CLEMSON FOOTBALL

'Swiss Army Knife': Wade Woodaz will be a key versatile player in Clemson's defense
Wade Woodaz proved to be a versatile impact player as a freshman.

'Swiss Army Knife': Wade Woodaz will be a key versatile player in Clemson's defense


by - Staff Writer -

MIAMI GARDENS, FL – I don't know if defensive coordinator Wes Goodwin is fond of carrying a pocket knife, but when it comes to his defense, he has a Swiss Army Knife at his disposal.

Freshman Wade Woodaz is listed as a linebacker, but as we all saw throughout the season, he can lineup at safety and on the defensive line, and he's a force on special teams.

Fellow linebacker Barrett Carter deemed Woodaz the 'Swiss Army Knife' because of his versatility and ability to thrive at any position he's asked to play.

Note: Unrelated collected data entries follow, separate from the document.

(* ===== verification/GoText.v ===== *)
(** * Go's [strings], [strconv], [encoding/hex] and [net.ParseMAC]

    The parts of the standard library's text routines the program calls, on
    strings as byte sequences.  [int] is the 64-bit Go [int]. *)

From S2P Require Import Prelude.
From Stdlib Require Import Ascii String.
Local Open Scope string_scope.
Local Open Scope Z_scope.

Definition byteZ (c : ascii) : Z := Z.of_N (N_of_ascii c).
Definition len (s : string) : Z := Z.of_nat (String.length s).

Module strings.
Definition HasPrefix (s p : string) : bool := String.prefix p s.

(** [s[n:]] for [n <= len(s)]. *)
Fixpoint drop (n : nat) (s : string) : string :=
  match n, s with
  | O, _ => s
  | S n, String _ s => drop n s
  | S _, EmptyString => EmptyString
  end.

(** [s[:n]] for [n <= len(s)]. *)
Fixpoint take (n : nat) (s : string) : string :=
  match n, s with
  | S n, String c s => String c (take n s)
  | _, _ => EmptyString
  end.

Definition TrimPrefix (s p : string) : string :=
  if HasPrefix s p then drop (String.length p) s else s.

Definition HasSuffix (s p : string) : bool :=
  (String.length p <=? String.length s)%nat
  && String.eqb (drop (String.length s - String.length p) s) p.

(** [Index]: the first position of [sub], [None] for Go's -1. *)
Fixpoint Index (s sub : string) : option nat :=
  if HasPrefix s sub then Some 0%nat
  else match s with
       | EmptyString => None
       | String _ s' => S <$> Index s' sub
       end.

Definition Contains (s sub : string) : bool :=
  match Index s sub with Some _ => true | None => false end.

(** [Split] at a one-byte separator. *)
Fixpoint SplitByte (sep : ascii) (s : string) : list string :=
  match s with
  | EmptyString => [EmptyString]
  | String c s' =>
      if Ascii.eqb c sep then EmptyString :: SplitByte sep s'
      else match SplitByte sep s' with
           | [] => [String c EmptyString]
           | x :: l => String c x :: l
           end
  end.

Fixpoint Join (l : list string) (sep : string) : string :=
  match l with
  | [] => EmptyString
  | [x] => x
  | x :: l => (x ++ sep ++ Join l sep)%string
  end.

Definition isSpace (c : ascii) : bool :=
  let n := byteZ c in (n =? 32) || ((9 <=? n) && (n <=? 13)).
Fixpoint TrimLeftSpace (s : string) : string :=
  match s with
  | EmptyString => EmptyString
  | String c s' => if isSpace c then TrimLeftSpace s' else s
  end.
Fixpoint TrimRightSpace (s : string) : string :=
  match s with
  | EmptyString => EmptyString
  | String c s' =>
      match TrimRightSpace s' with
      | EmptyString => if isSpace c then EmptyString else String c EmptyString
      | t => String c t
      end
  end.
(** [TrimSpace] for the ASCII white space characters. *)
Definition TrimSpace (s : string) : string := TrimRightSpace (TrimLeftSpace s).
End strings.

Module strconv.
Definition isDigit (c : ascii) : bool := (48 <=? byteZ c) && (byteZ c <=? 57).
Definition digit (c : ascii) : Z := byteZ c - 48.

(** The value of a digit string, [None] when a byte is not a digit. *)
Fixpoint digits (acc : Z) (s : string) : option Z :=
  match s with
  | EmptyString => Some acc
  | String c s' => if isDigit c then digits (acc * 10 + digit c) s' else None
  end.

Definition maxInt : Z := 2 ^ 63 - 1.
Definition minInt : Z := - 2 ^ 63.

(** [ParseUint(s, 10, bitSize)]: the value, or the error. *)
Definition ParseUint (s : string) (bitSize : Z) : result Z :=
  match s with
  | EmptyString => Err (E_New "invalid syntax")
  | _ =>
      match digits 0 s with
      | None => Err (E_New "invalid syntax")
      | Some n =>
          if n <? 2 ^ bitSize then Ok n else Err (E_New "value out of range")
      end
  end.

(** [Atoi]: the returned integer and whether the error is nil.  A syntax
    error returns 0; an out-of-range value returns the nearest bound. *)
Definition Atoi (s : string) : Z * bool :=
  let '(neg, ds) :=
    match s with
    | String c s' =>
        if byteZ c =? 45 then (true, s') else if byteZ c =? 43 then (false, s') else (false, s)
    | EmptyString => (false, s)
    end in
  match ds with
  | EmptyString => (0, false)
  | _ =>
      match digits 0 ds with
      | None => (0, false)
      | Some n =>
          if neg then (if minInt <=? - n then (- n, true) else (minInt, false))
          else (if n <=? maxInt then (n, true) else (maxInt, false))
      end
  end.

Definition digitChar (d : Z) : ascii := ascii_of_N (Z.to_N (48 + d)).

(** Decimal digits of [n], least significant last; [fuel] bounds the number
    of digits. *)
Fixpoint decimal (fuel : nat) (n : Z) (acc : string) : string :=
  match fuel with
  | O => acc
  | S fuel =>
      let acc := String (digitChar (n mod 10)) acc in
      if n / 10 =? 0 then acc else decimal fuel (n / 10) acc
  end.

(** [Itoa] on a 64-bit [int]: twenty digits are enough. *)
Definition Itoa (n : Z) : string :=
  if n <? 0 then String "-" (decimal 20 (- n) "") else decimal 20 n "".
End strconv.

Module hex.
Definition nibble (c : ascii) : option Z :=
  let n := byteZ c in
  if (48 <=? n) && (n <=? 57) then Some (n - 48)
  else if (97 <=? n) && (n <=? 102) then Some (n - 87)
  else if (65 <=? n) && (n <=? 70) then Some (n - 55)
  else None.
(** [hex.DecodeString]. *)
Fixpoint DecodeString (s : string) : option (list Z) :=
  match s with
  | EmptyString => Some []
  | String a (String b s') =>
      match nibble a, nibble b, DecodeString s' with
      | Some x, Some y, Some l => Some (x * 16 + y :: l)
      | _, _, _ => None
      end
  | String _ EmptyString => None
  end.
Definition hexDigit (n : Z) : ascii :=
  ascii_of_N (Z.to_N (if n <? 10 then 48 + n else 87 + n)).
(** The verb [%x] on an unsigned integer of at most [fuel] hex digits. *)
Fixpoint hexFormat (fuel : nat) (n : Z) (acc : string) : string :=
  match fuel with
  | O => acc
  | S fuel =>
      let acc := String (hexDigit (n mod 16)) acc in
      if n / 16 =? 0 then acc else hexFormat fuel (n / 16) acc
  end.
Definition FormatUint (n : Z) : string := hexFormat 16 n EmptyString.
End hex.

(** [net.HardwareAddr] and [net.ParseMAC]. *)
Module net.
Definition byteHex (b : Z) : string :=
  String (hex.hexDigit (b / 16)) (String (hex.hexDigit (b mod 16)) EmptyString).
(** [HardwareAddr.String]: lower-case hex bytes joined with colons. *)
Definition HardwareAddr_String (a : list Z) : string := strings.Join (map byteHex a) ":".

(** [n] groups of two hex digits separated by [sep]. *)
Fixpoint parsePairs (n : nat) (sep : ascii) (s : string) : option (list Z) :=
  match n with
  | O => match s with EmptyString => Some [] | _ => None end
  | S n' =>
      match s with
      | String a (String b rest) =>
          match hex.nibble a, hex.nibble b with
          | Some x, Some y =>
              match rest with
              | EmptyString => match n' with O => Some [x * 16 + y] | _ => None end
              | String c rest' =>
                  if Ascii.eqb c sep then
                    match n' with
                    | O => None
                    | _ => cons (x * 16 + y) <$> parsePairs n' sep rest'
                    end
                  else None
              end
          | _, _ => None
          end
      | _ => None
      end
  end.

(** [n] groups of four hex digits separated by dots. *)
Fixpoint parseQuads (n : nat) (s : string) : option (list Z) :=
  match n with
  | O => match s with EmptyString => Some [] | _ => None end
  | S n' =>
      match s with
      | String a (String b (String c (String d rest))) =>
          match hex.nibble a, hex.nibble b, hex.nibble c, hex.nibble d with
          | Some w, Some x, Some y, Some z =>
              match rest with
              | EmptyString =>
                  match n' with O => Some [w * 16 + x; y * 16 + z] | _ => None end
              | String e rest' =>
                  if Ascii.eqb e "." then
                    match n' with
                    | O => None
                    | _ => (fun l => w * 16 + x :: y * 16 + z :: l) <$> parseQuads n' rest'
                    end
                  else None
              end
          | _, _, _, _ => None
          end
      | _ => None
      end
  end.

Definition macLen (n : nat) : bool := (n =? 6)%nat || (n =? 8)%nat || (n =? 20)%nat.

(** [net.ParseMAC]: EUI-48, EUI-64 or a 20-octet address. *)
Definition ParseMAC (s : string) : option (list Z) :=
  let l := String.length s in
  if (l <? 14)%nat then None
  else
    match String.get 2 s, String.get 4 s with
    | Some c2, Some c4 =>
        if Ascii.eqb c2 ":" || Ascii.eqb c2 "-" then
          if ((l + 1) mod 3 =? 0)%nat && macLen ((l + 1) / 3) then
            parsePairs ((l + 1) / 3) c2 s
          else None
        else if Ascii.eqb c4 "." then
          if ((l + 1) mod 5 =? 0)%nat && macLen (2 * (l + 1) / 5) then
            parseQuads ((l + 1) / 5) s
          else None
        else None
    | _, _ => None
    end.
End net.

Example ParseMAC_colon : net.ParseMAC "00:1A:2b:3c:4d:5e" = Some [0; 26; 43; 60; 77; 94].
Proof. reflexivity. Qed.
Example ParseMAC_dot : net.ParseMAC "001a.2b3c.4d5e" = Some [0; 26; 43; 60; 77; 94].
Proof. reflexivity. Qed.
Example Atoi_range : strconv.Atoi "99999999999999999999" = (2 ^ 63 - 1, false).
Proof. reflexivity. Qed.
Example Itoa_ex : strconv.Itoa 1024 = "1024".
Proof. reflexivity. Qed.
Example Split_ex : strings.SplitByte "-" "1.3.0-beta-x" = ["1.3.0"; "beta"; "x"].
Proof. reflexivity. Qed.

(** ** Concatenation *)

Lemma string_append_nil s : (s ++ "")%string = s.
Proof. induction s as [|c s IH]; [done|]. change ((String c s ++ "")%string) with (String c (s ++ "")). by rewrite IH. Qed.
Lemma string_append_assoc s t u : (s ++ (t ++ u))%string = ((s ++ t) ++ u)%string.
Proof.
  induction s as [|c s IH]; [done|]. change ((String c s ++ (t ++ u))%string) with (String c (s ++ (t ++ u))).
  by rewrite IH.
Qed.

"It's extremely important because offenses are evolving, so you need guys that can play many different positions that you can plug in anywhere," Carter said before the Orange Bowl. "Wade can play linebacker, safety, on the d-line. He can play any position you throw him at, and he can excel at that position. Wade is a Swiss Army Knife in our defense. I'm proud of Wade and the way he shows up every day and the way he excels every day."

Carter said Woodaz's athleticism caught him by surprise.

"Wade is sneaky athletic. I've seen Wade jump up for balls that he shouldn't have caught, but his athleticism is going to take him so far along with the mental side," Carter said. "Just how high he can jump. That really surprised me because I hadn't seen any of Wade, but when I saw him get up, I was like, 'Dang.' It really surprised me."

When asked where his ability to play multiple positions came from, Woodaz immediately thanked his parents for good genes before saying he prides himself on excelling at the mental aspect of football.

"My parents blessed me with some pretty good genetics," Woodaz told TigerNet after the Orange Bowl. "I'm tall, fast, and have long limbs. Then, obviously, the mental game is learning multiple positions is the biggest part of it because you have to know what to do if you're going to go play multiple positions."

Learning how to study the game from his older teammates has allowed him to stand out on the field.

"Mentally, 100 percent. Just my mindset going into games, film study," Woodaz said. "The older guys have instilled it in me; the need for film study and how you have to be prepared. I feel like that part of my game has developed greatly."

Woodaz didn't enroll in school until June, so to have earned a starting job by the end of his freshman season is something he takes pride in.

"It's an honor. I didn't really expect this coming in, but for them to throw me in and be able to go make some plays, it's an honor," he said.